AZW: Hört man die Bundestagsdebatten zum Thema Kroatien, Bosnien; oder die Debatte über die französischen Atombombentests, so reicht der Konsens von der CSU bis hin zur PDS. Wer kündigt den Konsens mit zukunftsträchtigen Entwürfen?

FE: Ja, und ich denke, das ist für mich auch das Traurige, Deprimierende in der ganzen Entwicklung der grünen Partei, daß die entschiedenen Meinungen herausgedrängt wurden. Daß praktisch unsere Diskussionskultur überwiegend einer reibungslosen Parteienfunktion untergeordnet worden ist. Wenn wir verändern wollen, dann haben wir dies in den 80er Jahren so gemacht, daß wir eher Konzepte und Utopien angesprochen und gefordert haben. Ich selbst habe das auch auf kommunaler Ebene erlebt. Oft hat sich unser Einsatz nicht in Beschlüssen niedergeschlagen, aber in Puncto Einstellungsveränderung haben wir ungeheuer viel erreicht. Heute habe ich eher die Sorge, daß diese Funktion der Grünen völlig weggebrochen ist. Wichtige, gute Oppositionsarbeit liegt brach. Wo soll der Dampf für Veränderung herkommen?

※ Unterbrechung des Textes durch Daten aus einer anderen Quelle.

Lemma skipped_trans z rest c0 b0 c1 b1 c2 b2 ms : br_done b1 = br_done b0 → unread ms z rest c1 → stmts c1 = stmts c0 → cfg c1 = cfg c0 →
  br_n b1 = br_n b0 → br_closed b1 = br_closed b0 → conn_at (inbound (conn c1)) (conn c0) (conn c1) →
  skipped z rest c1 b1 c2 b2 → skipped z rest c0 b0 c2 b2.
Proof.
  intros Hd Hu H1 H2 H3 H4 Hk (S1 & S2 & S3 & S4 & S5). split; [congruence|]. split; [congruence|]. split; [congruence|].
  split; [congruence|]. destruct S5 as [(S5 & ms' & Hu' & Hk')|(S5 & Hk')].
  - left. split; [congruence|]. exists ms'. split; [done|]. by eapply conn_at_trans.
  - right. split; [done|]. by eapply conn_at_trans.
Qed.

Lemma skip_items_ok z rest : ∀ fuel ms c br, unread ms z rest c → br_done br = false →
  ∃ c' br', skip_items fuel (c, br) = (Ret tt, (c', br')) ∧ skipped z rest c br c' br'.
Proof.
  induction fuel as [|fuel IH]; intros ms c br Hu Hd; cbn [skip_items].
  - exists c, br. split; [done|]. do 4 (split; [done|]). left. split; [done|]. exists ms. split; [done|]. by split.
  - unfold mbind at 1, prog_bind at 1, gets at 1. cbn [snd]. rewrite Hd, orb_false_r.
    destruct (br_n br <=? br_idx br)%nat.
    { exists c, br. split; [done|]. do 4 (split; [done|]). left. split; [done|]. exists ms. split; [done|]. by split. }
    destruct (skipItem_ok ms z rest c br Hu) as (c1 & b1 & E & Hi & Hs). unfold mbind at 1, prog_bind at 1, catch. rewrite E.
    unfold mbind, prog_bind, ow, zoom, modify. cbn [fst snd].
    destruct Hs as (S1 & S2 & S3 & S4 & [(S5 & ms' & Hu' & Hk)|(S5 & Hk)]).
    + destruct (IH ms' c1 (set_br_idx (S (br_idx b1)) b1) Hu') as (c2 & b2 & E2 & Hs2); [cbn; congruence|].
      exists c2, b2. split; [exact E2|]. by eapply (skipped_trans _ _ _ _ c1 (set_br_idx (S (br_idx b1)) b1)).
    + exists c1, (set_br_idx (S (br_idx b1)) b1). split; [|by repeat split; [done..|right]].
      destruct fuel; cbn [skip_items]; [done|]. unfold mbind, prog_bind, gets. cbn [snd set_br_idx br_done]. rewrite S5.
      by rewrite orb_true_r.
Qed.
(** [TrimRight] leaves a string that does not end with a byte of the cut
    set as it is. *)
Lemma TrimRight_id s cutset :
  (forall c, contains_byte c cutset = true -> HasSuffix s (String c "") = false) ->
  TrimRight s cutset = s.
Proof.
  induction s as [|d s IH]; intros H; [reflexivity|].
  cbn [TrimRight]. destruct s as [|e t].
  - cbn. destruct (contains_byte d cutset) eqn:Hd; [|reflexivity].
    specialize (H d Hd). unfold HasSuffix in H; cbn in H.
    now rewrite Ascii.eqb_refl in H.
  - rewrite IH; [reflexivity|].
    intros c Hc. specialize (H c Hc). now rewrite HasSuffix_cons in H.
Qed.

Lemma length_drop_bytes n s :
  String.length (drop_bytes n s) = (String.length s - n)%nat.
Proof.
  revert s; induction n as [|n IH]; intros [|c s]; cbn; try reflexivity.
  apply IH.
Qed.

Lemma length_rev_app s t :
  String.length (String.rev_app s t) = (String.length s + String.length t)%nat.
Proof.
  revert t; induction s as [|c s IH]; intros t; [reflexivity|].
  cbn [String.rev_app String.length]. rewrite IH. cbn [String.length]. lia.
Qed.

(** A round of [trim_left] that removes a rune makes the string shorter. *)
Lemma strip_rune_shorter (runes : list string) s s' :
  Forall (fun r => r <> "") runes ->
  strip_rune runes s = Some s' ->
  (String.length s' < String.length s)%nat.
Proof.
  induction 1 as [|r runes Hr _ IH]; [discriminate|].
  cbn [strip_rune]. destruct (String.prefix r s) eqn:Hp; [|exact IH].
  intros [= <-]. rewrite length_drop_bytes.
  destruct r as [|c r]; [congruence|].
  destruct s as [|d s]; [discriminate|]. cbn [String.length]. lia.
Qed.

(** The rounds of [trim_left] are enough: no rune of the set is left at the
    head of the result. *)
Lemma trim_left_done (runes : list string) :
  Forall (fun r => r <> "") runes ->
  forall fuel s, (String.length s <= fuel)%nat ->
  strip_rune runes (trim_left fuel runes s) = None.
Proof.
  intros Hr. induction fuel as [|fuel IH]; intros s Hs.
  - destruct s; [|cbn in Hs; lia]. cbn [trim_left].
    destruct (strip_rune runes "") as [s'|] eqn:E; [|reflexivity].
    apply strip_rune_shorter in E; [cbn in E; lia | assumption].
  - cbn [trim_left]. destruct (strip_rune runes s) as [s'|] eqn:E; [|exact E].
    apply IH. apply strip_rune_shorter in E; [lia | assumption].
Qed.

Lemma space_runes_nonempty : Forall (fun r => r <> "") space_runes.
Proof. unfold space_runes. repeat constructor; discriminate. Qed.

(** [TrimSpace] goes to the end of its work on both sides: what the left
    trimming leaves does not start with white space, and what the right
    trimming leaves does not end with white space. *)
Lemma TrimLeftSpace_done s :
  strip_rune space_runes (TrimLeftSpace s) = None.
Proof. apply trim_left_done; [apply space_runes_nonempty | lia]. Qed.
(** The method [makeMove] on its own, in any state: it returns true exactly
    when there is a local selection, the own role is not spectator, and the
    target square is among [getValidMovesForSelected]; otherwise it returns
    false, the state is untouched and nothing is sent.  When it returns true
    a move message carrying the selected piece's row and column and the
    target is handed to the room, if there is one. *)
Lemma makeMove_gate (w : World) (toRow toCol : Z) :
  let res := makeMove toRow toCol w in
  (res.1 = true ↔
     (∃ piece, selectedPiece (chessGame w) = Some piece)
     ∧ playerColor w ≠ Some PSpectator
     ∧ mkPos toRow toCol ∈ (getValidMovesForSelected w).1)
  ∧ (res.1 = false → res.2 = w)
  ∧ (res.1 = true →
       ∃ piece, selectedPiece (chessGame w) = Some piece
         ∧ res.2 = withSent w
             match room w with
             | Some _ => [MsgMove (piece_row piece) (piece_col piece) toRow toCol]
             | None => []
             end).
Proof.
  intros res. subst res.
  rewrite makeMove_run, getValidMovesForSelected_run. simpl.
  destruct (selectedPiece (chessGame w)) as [piece|].
  - case_bool_decide as Hspec; [simpl; naive_solver |].
    destruct (isValidMove _ toRow toCol) eqn:Hv; simpl.
    + apply isValidMove_elem in Hv. naive_solver.
    + split; [| done]. split; [done |]. intros (_ & _ & Hin).
      apply isValidMove_elem in Hin. congruence.
  - simpl. split; [| done]. split; [done |]. by intros ([q [=]] & _).
Qed.

Lemma makeMove_gate_witness :
  let w := mkWorld (mkGame boardLonePawn white (Some examplePawn) "playing")
             (Some (mkRoom "me")) (Some PWhite) "me" [] in
  (makeMove 4 4 w).1 = true
  ∧ (makeMove 4 4 w).2 = withSent w [MsgMove 6 4 4 4]
  ∧ (makeMove 3 4 w).2 = w.
Proof.
  intros w.
  destruct (makeMove_gate w 4 4) as (Hiff & _ & Hsent).
  destruct (makeMove_gate w 3 4) as (_ & Hfail & _).
  assert ((makeMove 4 4 w).1 = true) as Hok.
  { apply Hiff. split; [by exists examplePawn |]. split; [discriminate |].
    vm_compute. apply list_elem_of_further, list_elem_of_here. }
  split; [exact Hok |]. split; [| apply Hfail; reflexivity].
  destruct (Hsent Hok) as (piece & [= <-] & Heq). exact Heq.
Defined.

(** * Further properties of the rule table *)

(** The square [k] steps from the piece in direction [dir]. *)
Definition target (this : Piece) (dir : Pos) (k : Z) : Pos :=
  mkPos (piece_row this + row dir * k) (piece_col this + col dir * k).

(** Steps [i], ..., [k - 1] in direction [dir] are on the board and empty. *)
Definition clearPath (this : Piece) (b : ChessBoard) (dir : Pos) (i k : Z) : Prop :=
  ∀ j, i ≤ j < k →
    isValidPosition (target this dir j) = true
    ∧ getPiece b (row (target this dir j)) (col (target this dir j)) = None.

(** A square the piece may land on: on the board, and empty or held by a
    piece of the other colour. *)
Definition landable (this : Piece) (b : ChessBoard) (pos : Pos) : Prop :=
  isValidPosition pos = true
  ∧ ∀ q, getPiece b (row pos) (col pos) = Some q → piece_color q ≠ piece_color this.

(** The eight unit directions. *)
Definition unitDirection (dir : Pos) : Prop :=
  -1 ≤ row dir ≤ 1 ∧ -1 ≤ col dir ≤ 1 ∧ (row dir ≠ 0 ∨ col dir ≠ 0).

Lemma stepTo_landable this b move pos :
  pos ∈ stepTo this b move ↔ pos = move ∧ landable this b move.
Proof.
  rewrite stepTo_elem. unfold landable.
  destruct (getPiece b (row move) (col move)) as [q|]; naive_solver.
Qed.
(** * ExpressAuthGateway: the authentication core, embedded and verified

    The development follows the layout of the repository:
    - [Validation]  : services/validation_service.js (password and name rules);
    - the storage model: models/*.js, init_tables.js and the knex/PostgreSQL
      operations that services/database_service.js issues;
    - [DatabaseService] : services/database_service.js;
    - the controllers of controllers/auth_controller.js, localStrategy.js and
      the route guard of routes/auth_routes.js.

    JavaScript strings are modelled by [string]; a character stands for one
    code unit (a code unit above 255 has no counterpart here; the password
    rules refuse every string that has one, as they refuse every character
    outside their list).  Time stamps are integers (milliseconds since the
    epoch). *)

From Stdlib Require Import ZArith String Ascii List Bool Lia.
From stdpp Require Import base option gmap strings list.

Local Open Scope string_scope.
Local Open Scope list_scope.
Local Open Scope Z_scope.

(* ===================================================================== *)
(** * services/validation_service.js *)
(* ===================================================================== *)

Module Validation.

(** A regular expression made of one character class, as all the regular
    expressions of the validation service are: [/[a-z]/], [/\d/],
    [/[^a-zA-Z0-9 ...]/]. *)
Inductive class_item : Type :=
| Chr (c : ascii)
| Rng (lo hi : ascii).

Record char_class : Type := CharClass {
  negated : bool;
  items : list class_item
}.

Definition item_matches (c : ascii) (i : class_item) : bool :=
  match i with
  | Chr d => Ascii.eqb c d
  | Rng lo hi => (N_of_ascii lo <=? N_of_ascii c)%N && (N_of_ascii c <=? N_of_ascii hi)%N
  end.

Definition class_matches (cls : char_class) (c : ascii) : bool :=
  xorb (negated cls) (existsb (item_matches c) (items cls)).

(** [re.test(value)] for an unanchored one-class expression: some character
    of the value is matched by the class. *)
Definition regex_test (cls : char_class) (value : string) : bool :=
  existsb (class_matches cls) (list_ascii_of_string value).

(** [!@#$%^&*()_+\-=[\]{};:,.?] *)
Definition special_items : list class_item :=
  [Chr "!"; Chr "@"; Chr "#"; Chr "$"; Chr "%"; Chr "^"; Chr "&"; Chr "*";
   Chr "("; Chr ")"; Chr "_"; Chr "+"; Chr "-"; Chr "="; Chr "["; Chr "]";
   Chr "{"; Chr "}"; Chr ";"; Chr ":"; Chr ","; Chr "."; Chr "?"].

Definition re_lowercase : char_class := CharClass false [Rng "a" "z"].
Definition re_uppercase : char_class := CharClass false [Rng "A" "Z"].
Definition re_digit : char_class := CharClass false [Rng "0" "9"].
Definition re_special : char_class := CharClass false special_items.
Definition re_not_allowed : char_class :=
  CharClass true ([Rng "a" "z"; Rng "A" "Z"; Rng "0" "9"; Chr " "] ++ special_items).

(** What a validator returns: [{valid, message}]. *)
Record verdict : Type := Verdict {
  valid : bool;
  message : string
}.

Definition nl : string := String (ascii_of_nat 10) EmptyString.

Definition containsLowercase (value : string) : verdict :=
  {| valid := regex_test re_lowercase value;
     message := "Password must contain at least one lowercase letter" |}.

Definition containsUppercase (value : string) : verdict :=
  {| valid := regex_test re_uppercase value;
     message := "Password must contain at least one uppercase letter" |}.

Definition containsNumber (value : string) : verdict :=
  {| valid := regex_test re_digit value;
     message := "Password must contain at least one number" |}.

Definition onlyAllowedChars (value : string) : verdict :=
  {| valid := negb (regex_test re_not_allowed value);
     message := ("Password can only contain the following characters: " ++ nl ++
                 "a-z, A-Z, 0-9, spaces, and these special characters: " ++ nl ++
                 "!@#$%^&*()_+-=[]{};:,.?")%string |}.

Definition containsSpecialChar (value : string) : verdict :=
  {| valid := regex_test re_special value;
     message := ("Password must contain at least one special character: " ++ nl ++
                 "(!@#$%^&*()_+-=[]{};:,.?)")%string |}.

AZW: Wie sieht die Entwicklung friedenspolitischer Ideen bei der grünen Jugend aus? Wird die Entwicklung eher skeptisch gesehen, im Vergleich zur Gesamtpartei?

FE: Bei vielen Jugendlichen kriege ich eine andere Einstellung zur Gewalt mit. Gewalt hat einen ganz anderen Stellenwert. Einstellungen, daß man ohne Gewalteinsatz nichts erreicht, sind gang und gäbe. Das spiegelt sich darin wieder, wenn viele Jugendliche scharf darauf sind, Gewalterfahrungen zu machen. Gewaltfreie Aktionen interessieren weniger.
Hoffnungsvoll habe ich erlebt, daß zum Beispiel zu einer Demonstration in Kehl wegen der Atombombentests eine ganze Reihe Jugendlicher hingefahren sind, die sich bis jetzt politisch nicht betätigten.